#### WHAT YOU WILL DO:
The reply should hold only the lines from the one with "msg_le m (react_once" through the end of the data, each given exactly.

Start of LISTED RECORDS

Lemma react_msg_le m emoji :
  msg_bounded m →
  msg_le m (react_once emoji m) ∧ msg_bounded (react_once emoji m).
Proof.
  intros Hb. pose proof (reaction_next_bounded m emoji Hb) as Hnext.
  destruct Hb as [Hz Hr]. unfold react_once. split.
  - split; [done |]. split; [| simpl; lia]. intros e.
    unfold reaction_count at 2. simpl.
    destruct (decide (e = emoji)) as [-> | Hne].
    + rewrite lookup_insert_eq.
      destruct (reaction_next (reaction_read m emoji)); [lia |]. by rewrite Hnext.
    + rewrite lookup_insert_ne by done. unfold reaction_count. lia.
  - split; [done |]. simpl. intros e n.
    destruct (decide (e = emoji)) as [-> | Hne].
    + rewrite lookup_insert_eq. intros Hn.
      destruct (reaction_next (reaction_read m emoji)); [| discriminate].
      injection Hn as ->. lia.
    + rewrite lookup_insert_ne by done. apply Hr.
Qed.

Lemma match_reaction_msg_le m :
  msg_bounded m →
  msg_le m (trophy_once m) ∧ msg_bounded (trophy_once m).
Proof.
  intros [Hz Hr]. unfold trophy_once.
  assert (Hnew : (matchReactions m ≤
                    (if bool_decide (matchReactions m ≠ 0%Z)
                     then number_succ (matchReactions m) else 1%Z) ≤ two53)%Z).
  { case_bool_decide as Hne.
    - pose proof (number_succ_bounded _ Hz). lia.
    - unfold two53 in *. destruct (decide (matchReactions m = 0%Z)); [lia | by destruct Hne]. }
  split.
  - split; [done |]. split; [intros e; unfold reaction_count; simpl; lia |].
    simpl. lia.
  - split; [simpl; lia | exact Hr].
Qed.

End of LISTED RECORDS

#### WRITTEN SOLUTION:
  msg_le m (react_once emoji m) ∧ msg_bounded (react_once emoji m).
Proof.
  intros Hb. pose proof (reaction_next_bounded m emoji Hb) as Hnext.
  destruct Hb as [Hz Hr]. unfold react_once. split.
  - split; [done |]. split; [| simpl; lia]. intros e.
    unfold reaction_count at 2. simpl.
    destruct (decide (e = emoji)) as [-> | Hne].
    + rewrite lookup_insert_eq.
      destruct (reaction_next (reaction_read m emoji)); [lia |]. by rewrite Hnext.
    + rewrite lookup_insert_ne by done. unfold reaction_count. lia.
  - split; [done |]. simpl. intros e n.
    destruct (decide (e = emoji)) as [-> | Hne].
    + rewrite lookup_insert_eq. intros Hn.
      destruct (reaction_next (reaction_read m emoji)); [| discriminate].
      injection Hn as ->. lia.
    + rewrite lookup_insert_ne by done. apply Hr.
Qed.

Lemma match_reaction_msg_le m :
  msg_bounded m →
  msg_le m (trophy_once m) ∧ msg_bounded (trophy_once m).
Proof.
  intros [Hz Hr]. unfold trophy_once.
  assert (Hnew : (matchReactions m ≤
                    (if bool_decide (matchReactions m ≠ 0%Z)
                     then number_succ (matchReactions m) else 1%Z) ≤ two53)%Z).
  { case_bool_decide as Hne.
    - pose proof (number_succ_bounded _ Hz). lia.
    - unfold two53 in *. destruct (decide (matchReactions m = 0%Z)); [lia | by destruct Hne]. }
  split.
  - split; [done |]. split; [intros e; unfold reaction_count; simpl; lia |].
    simpl. lia.
  - split; [simpl; lia | exact Hr].
Qed.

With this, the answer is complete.